O método adotado por French para produzir os clones foi basicamente o mesmo que gerou a ovelha clonada Dolly, em 1996, mas teve de ser aprimorado, já que em humanos e outros primatas existem complicações técnicas adicionais.

Sem células-tronco
Apesar de o experimento da Stemagen ter sido recebido com impacto, alguns cientistas questionaram se ele deve ser tratado como um avanço significativo na área, já que os americanos da Stemagen não conseguiram obter nenhuma linhagem de células tronco.
"Acho difícil determinar o que foi substancialmente novo", disse Douglas Melton, do Instituto de Células-Tronco de Harvard. Para ele, o próximo grande avanço no campo teria sido mesmo a criação de uma linhagem de células embrionárias a partir de um clone. "Isso ainda está por ser feito (...) mas é só uma questão de tempo antes que algum grupo consiga."

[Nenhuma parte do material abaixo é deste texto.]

(* ===== verification/SystemActors.v ===== *)
(** * The actors of the system: [wirtuald/database/dbauthz/dbauthz.go]

    The subjects on whose behalf the daemons of the system use the authorising
    store, and what they may do: what their permissions say, to any object. *)

From Stdlib Require Import Ascii.
From S2P Require Import Prelude GoStrings GoEncoding GoJson Slices Rbac RbacPolicy RoleStore DbAuthz.
Local Open Scope string_scope.
Local Open Scope list_scope.
Local Open Scope Z_scope.

Section Subjects.
Context `{MapRange} `{UuidText}.

(** The form that all of them have. *)
Definition system_subject (friendly name display : string) (site : list Permission) : Subject :=
  mkSubject friendly (uuid_String uuid_Nil) (Some (Roles [mkRole (site_role name) display site ∅ []])) [] (Some (ScopeName ScopeAll)).

Definition provisionerd_perms : list (Object * list Action) :=
  [(ResourceFile, [ActionRead]); (ResourceSystem, [WildcardSymbol]); (ResourceTemplate, [ActionRead; ActionUpdate]);
   (ResourceUser, [ActionRead; ActionReadPersonal; ActionUpdatePersonal]);
   (ResourceWorkspaceDormant, [ActionDelete; ActionRead; ActionUpdate; ActionWorkspaceStop]);
   (ResourceWorkspace, [ActionDelete; ActionRead; ActionUpdate; ActionWorkspaceStart; ActionWorkspaceStop]);
   (ResourceApiKey, [WildcardSymbol]); (ResourceOrganization, [ActionRead]); (ResourceGroup, [ActionRead]);
   (ResourceNotificationMessage, [ActionCreate; ActionRead])].
Definition subjectProvisionerd : Subject :=
  system_subject "Provisioner Daemon" "provisionerd" "Provisioner Daemon" (permissions_of provisionerd_perms).

Definition autostart_perms : list (Object * list Action) :=
  [(ResourceNotificationMessage, [ActionCreate; ActionRead]); (ResourceSystem, [WildcardSymbol]);
   (ResourceTemplate, [ActionRead; ActionUpdate]); (ResourceUser, [ActionRead]);
   (ResourceWorkspace, [ActionDelete; ActionRead; ActionUpdate; ActionWorkspaceStart; ActionWorkspaceStop]);
   (ResourceWorkspaceDormant, [ActionDelete; ActionRead; ActionUpdate; ActionWorkspaceStop])].
Definition subjectAutostart : Subject :=
  system_subject "Autostart" "autostart" "Autostart Daemon" (permissions_of autostart_perms).

Definition hang_detector_perms : list (Object * list Action) :=
  [(ResourceSystem, [WildcardSymbol]); (ResourceTemplate, [ActionRead]); (ResourceWorkspace, [ActionRead; ActionUpdate])].
Definition subjectHangDetector : Subject :=
  system_subject "Hang Detector" "hangdetector" "Hang Detector Daemon" (permissions_of hang_detector_perms).

Definition subjectCryptoKeyRotator : Subject :=
  system_subject "Crypto Key Rotator" "keyrotator" "Key Rotator" (permissions_of [(ResourceCryptoKey, [WildcardSymbol])]).

Definition subjectCryptoKeyReader : Subject :=
  system_subject "Crypto Key Reader" "keyrotator" "Key Rotator" (permissions_of [(ResourceCryptoKey, [WildcardSymbol])]).

Definition subjectNotifier : Subject :=
  system_subject "Notifier" "notifier" "Notifier"
    (permissions_of [(ResourceNotificationMessage, [ActionCreate; ActionRead; ActionUpdate; ActionDelete])]).

Definition system_perms : list (Object * list Action) :=
  [(ResourceWildcard, [ActionRead]);
   (ResourceApiKey, AvailableActions ResourceApiKey);
   (ResourceGroup, [ActionCreate; ActionUpdate]);
   (ResourceAssignRole, AvailableActions ResourceAssignRole);
   (ResourceAssignOrgRole, AvailableActions ResourceAssignOrgRole);
   (ResourceSystem, [WildcardSymbol]);
   (ResourceOrganization, [ActionCreate; ActionRead]);
   (ResourceOrganizationMember, [ActionCreate; ActionDelete; ActionRead]);
   (ResourceProvisionerDaemon, [ActionCreate; ActionUpdate]);
   (ResourceProvisionerKeys, [ActionCreate; ActionRead; ActionDelete]);
   (ResourceUser, AvailableActions ResourceUser);
   (ResourceWorkspaceDormant, [ActionUpdate; ActionDelete; ActionWorkspaceStop]);
   (ResourceWorkspace, [ActionUpdate; ActionDelete; ActionWorkspaceStart; ActionWorkspaceStop; ActionSSH]);
   (ResourceWorkspaceProxy, [ActionCreate; ActionUpdate; ActionDelete]);
   (ResourceDeploymentConfig, [ActionCreate; ActionUpdate; ActionDelete]);
   (ResourceNotificationMessage, [ActionCreate; ActionRead; ActionUpdate; ActionDelete]);
   (ResourceNotificationPreference, [ActionCreate; ActionUpdate; ActionDelete]);
   (ResourceNotificationTemplate, [ActionCreate; ActionUpdate; ActionDelete]);
   (ResourceCryptoKey, [ActionCreate; ActionUpdate; ActionDelete])].
Definition subjectSystemRestricted : Subject := system_subject "System" "system" "Coder" (permissions_of system_perms).

(** The contexts of the daemons. *)
Definition AsProvisionerd : Ctx := Some subjectProvisionerd.
Definition AsAutostart : Ctx := Some subjectAutostart.
Definition AsHangDetector : Ctx := Some subjectHangDetector.
Definition AsKeyRotator : Ctx := Some subjectCryptoKeyRotator.
Definition AsKeyReader : Ctx := Some subjectCryptoKeyReader.
Definition AsNotifier : Ctx := Some subjectNotifier.
Definition AsSystemRestricted : Ctx := Some subjectSystemRestricted.
End Subjects.

(** ** What they may do *)

(** Some permission of the list is about the action on objects of the type. *)
Definition some_matches (action : Action) (type : string) (perms : list Permission) : bool :=
  existsb (fun p => or_wildcard (p_Action p) action && or_wildcard (p_ResourceType p) type) perms.

Section Rights.
Context `{MapRange} `{UuidText} (builtInRoles : gmap string (uuid -> Role)) (strict : bool).

Lemma never_negated l : Forall (fun p => p_Negate p = false) (permissions_of l).
Proof. apply Forall_forall. by intros p [Hn _]%Permissions_elem. Qed.

Lemma permits_matches action object perms :
  Forall (fun p => p_Negate p = false) perms ->
  permits action object perms <-> some_matches action (o_Type object) perms = true.
Proof.
  intros Hn. rewrite Forall_forall in Hn. unfold permits, some_matches. rewrite existsb_exists. setoid_rewrite <- list_elem_of_In. split.
  - intros [(p & Hp & Hm) _]. by exists p.
  - intros (p & Hp & Hm). split; [by exists p|]. intros q Hq _. by apply Hn.
Qed.

(** A system subject may what some of its permissions is about, and nothing
    else, unless an object's access control list names the nil user. *)
Lemma system_subject_allows friendly name display l action object :
  o_AnyOrgOwner object = false ->
  (strict = true -> is_ok (ValidAction object action) = true) ->
  let r := Authorize builtInRoles strict (system_subject friendly name display (permissions_of l)) action object in
  (some_matches action (o_Type object) (permissions_of l) = true -> r = None) /\
  (some_matches action (o_Type object) (permissions_of l) = false -> o_ACLUserList object !! uuid_String uuid_Nil = None -> r = Some Unauthorized).
Proof.
  intros Hany Hvalid. unfold Authorize. replace (if strict then _ else _) with (Ok tt).
  2:{ destruct strict; [|done]. specialize (Hvalid eq_refl). by destruct (ValidAction object action) as [[]|]. }
  unfold authorize. rewrite Hany. cbn [s_Roles s_Scope system_subject andb regoInputValue Subject_regoValue Roles_Expand].
  set (scope := builtin_scope ScopeAll "All operations" (permissions_of [(ResourceWildcard, [WildcardSymbol])])).
  set (input := mkAuthSubject (uuid_String uuid_Nil) [mkRole (site_role name) display (permissions_of l) ∅ []] [] scope).
  assert (Hin : wrap "convert input to value" (regoInputValue builtInRoles (system_subject friendly name display (permissions_of l))
            (Roles [mkRole (site_role name) display (permissions_of l) ∅ []]) (ScopeName ScopeAll)) = Ok input).
  { unfold regoInputValue, Subject_regoValue, Scope_Expand, ExpandScope, builtinScopes.
    rewrite list_to_map_cons, lookup_insert_eq. done. }
  fold scope in Hin. rewrite Hin. clear Hin.
  assert (Hrole : role_spec input action object <-> some_matches action (o_Type object) (permissions_of l) = true).
  { rewrite <- permits_matches by apply never_negated. unfold role_spec. simpl as_Roles. simpl mbind. rewrite !app_nil_r. split; [|by left].
    intros [Hs|(_ & [Ho|(_ & _ & _ & [(p & Hp & _) _])])]; [done| |by apply elem_of_nil in Hp].
    unfold org_permits in Ho. rewrite Hany in Ho. unfold org_permissions in Ho. simpl in Ho. rewrite lookup_empty in Ho.
    destruct Ho as [(p & Hp & _) _]. by apply elem_of_nil in Hp. }
  assert (Hscope : scope_spec input action object).
  { split; [left; by left|]. apply permits_matches; [apply never_negated|]. apply existsb_exists.
    exists (mkPermission false "*" "*"). split; [|unfold or_wildcard; simpl; by rewrite !orb_true_r].
    apply list_elem_of_In, Permissions_elem. split; [done|]. exists ["*"]. split; [by vm_compute|by left]. }
  split.
  - intros Hm. destruct (allow input action object) eqn:Ha; [done|]. assert (allow input action object = true); [|congruence].
    apply policy_correct. split; [done|]. left. by apply Hrole.
  - intros Hm Hacl. destruct (allow input action object) eqn:Ha; [|done].
    apply policy_correct in Ha as [_ [Hr|[(perms & Hp & _)|[Hio _]]]].
    + apply Hrole in Hr. congruence.
    + simpl in Hp. congruence.
    + unfold in_org in Hio. rewrite Hany in Hio. destruct Hio as [_ (r & ->%list_elem_of_singleton & Hid)].
      simpl in Hid. rewrite lookup_empty in Hid. by destruct Hid.
Qed.

(** The list of permissions in one order of ranging over maps, which computes. *)
Definition reference_perms (l : list (Object * list Action)) : list Permission := permissions_of (H:=elements_range) l.

Lemma some_matches_perm action type l l' : l ≡ₚ l' -> some_matches action type l = some_matches action type l'.
Proof.
  intros Hl. apply eq_true_iff_eq. unfold some_matches. rewrite !existsb_exists. setoid_rewrite <- list_elem_of_In. by setoid_rewrite Hl.
Qed.

Lemma reference_matches action type l : some_matches action type (permissions_of l) = some_matches action type (reference_perms l).
Proof. apply some_matches_perm, permissions_of_perm. induction l; constructor; [by split|done]. Qed.
End Rights.

(** The rights of a subject on all objects of a type, computed. *)
Section Computed.
Context `{MapRange} `{UuidText} (builtInRoles : gmap string (uuid -> Role)) (strict : bool).

Lemma system_may friendly name display l action object type :
  o_Type object = type -> o_AnyOrgOwner object = false -> is_ok (ValidAction (object_of_type type) action) = true ->
  some_matches action type (reference_perms l) = true ->
  Authorize builtInRoles strict (system_subject friendly name display (permissions_of l)) action object = None.
Proof.
  intros <- Hany Hvalid Hm. apply system_subject_allows; [done|done|]. by rewrite reference_matches.
Qed.

Lemma system_may_not friendly name display l action object type :
  o_Type object = type -> o_AnyOrgOwner object = false -> o_ACLUserList object = ∅ -> is_ok (ValidAction (object_of_type type) action) = true ->
  some_matches action type (reference_perms l) = false ->
  Authorize builtInRoles strict (system_subject friendly name display (permissions_of l)) action object = Some Unauthorized.
Proof.
  intros <- Hany Hacl Hvalid Hm. apply system_subject_allows; [done|done|by rewrite reference_matches|by rewrite Hacl, lookup_empty].
Qed.
End Computed.

(** The actor that reads keys for the key caches may do everything to them. *)
Lemma key_reader_writes `{MapRange} `{UuidText} builtInRoles strict action : action ∈ crud ->
  Authorize builtInRoles strict subjectCryptoKeyReader action ResourceCryptoKey = None.
Proof.
  intros Ha. apply system_may with (type := "crypto_key"); [done..| |].
  all: repeat (apply elem_of_cons in Ha as [->|Ha]); [by vm_compute..|by apply not_elem_of_nil in Ha].
Qed.

Lemma permissions_of_elem `{MapRange} (l : list (Object * list Action)) o acts action :
  NoDup (o_Type ∘ fst <$> l) -> (o, acts) ∈ l -> action ∈ acts -> mkPermission false (o_Type o) action ∈ permissions_of l.
Proof.
  intros Hnd Hin Ha. apply Permissions_elem. split; [done|]. exists acts. split; [|done].
  apply elem_of_list_to_map_1; [by rewrite <- list_fmap_compose|]. apply list_elem_of_fmap. by exists (o, acts).
Qed.

(** The role of the system actor is not a valid one: it has actions that their
    resource types do not have. *)
Lemma system_role_invalid `{MapRange} `{UuidText} :
  Role_Valid (mkRole (site_role "system") "Coder" (permissions_of system_perms) ∅ []) <> [].
Proof.
  rewrite Role_Valid_ok. intros (Hsite & _ & _). rewrite Forall_forall in Hsite.
  assert (Hin : mkPermission false "deployment_config" ActionDelete ∈ permissions_of system_perms).
  { apply (permissions_of_elem system_perms ResourceDeploymentConfig [ActionCreate; ActionUpdate; ActionDelete]).
    - apply (bool_decide_unpack _). lazy. exact I.
    - unfold system_perms. do 14 right. left.
    - right; right; left. }
  apply Hsite in Hin. by vm_compute in Hin.
Qed.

Ian Wilmut, criador da ovelha Dolly, se disse otimista. "Espero que os autores tenham a oportunidade de continuar seu trabalho e derivar as linhagens de células-tronco", afirmou.
Segundo a bióloga Lygia da Veiga Pereira, da USP, seria natural esperar que os cientistas conseguissem obter as linhagens de células tronco antes de publicar um trabalho. "Imagino que eles tenham tentado extrair as células e não tenham conseguido", afirmou. Pereira, porém, não questionou a autenticidade da clonagem. "Eles foram muito cuidadosos com os embriões", disse. "Para um deles, confirmaram que tinha de fato genoma idêntico à célula doadora, tanto no DNA nuclear [do núcleo da célula] quanto mitocondrial [da mitocôndria, unidade que processa energia na célula]."

Avaliação "ultracautelosa"
Alguns pesquisadores que estão na corrida pela obtenção das linhagens de células-tronco de clones receberam a notícia com ceticismo. "Precisamos ser ultracautelosos depois do escândalo de Hwang e não cometermos os mesmos erros de novo", disse Robert Lanza, da empresa Advanced Cell Technologies. "Eu realmente gostaria de acreditar nisso, mas ainda não estou convencido."
Alguns pesquisadores do campo abriram mão de trabalhar com células-tronco para pesquisar as chamadas iPS (células pluripotentes induzidas). São células com potencial terapêutico tão promissor quanto o das embrionárias, mas que podem ser feitas sem clonagem.
"Mas, neste estágio, não consideramos células iPS como substitutas da transferência nuclear", escreveu Miodrag Stojkovic, cientista do Centro de Pesquisa Príncipe Felipe, de Valência (Espanha), em comentário na "Stem Cell". "O uso nelas de genes e retrovírus conhecidos por causar câncer (...) torna questionável qualquer aplicação possível em medicina regenerativa."
Segundo Mayana Zatz, geneticista da USP, qualquer uso de tecido adulto para criar embriões ainda deve enfrentar dificuldades técnicas. "Ele pode ativar [no embrião] mutações que estavam silenciadas [na célula adulta]", explica. "Dependendo da mutação, ela pode tornar a célula inviável."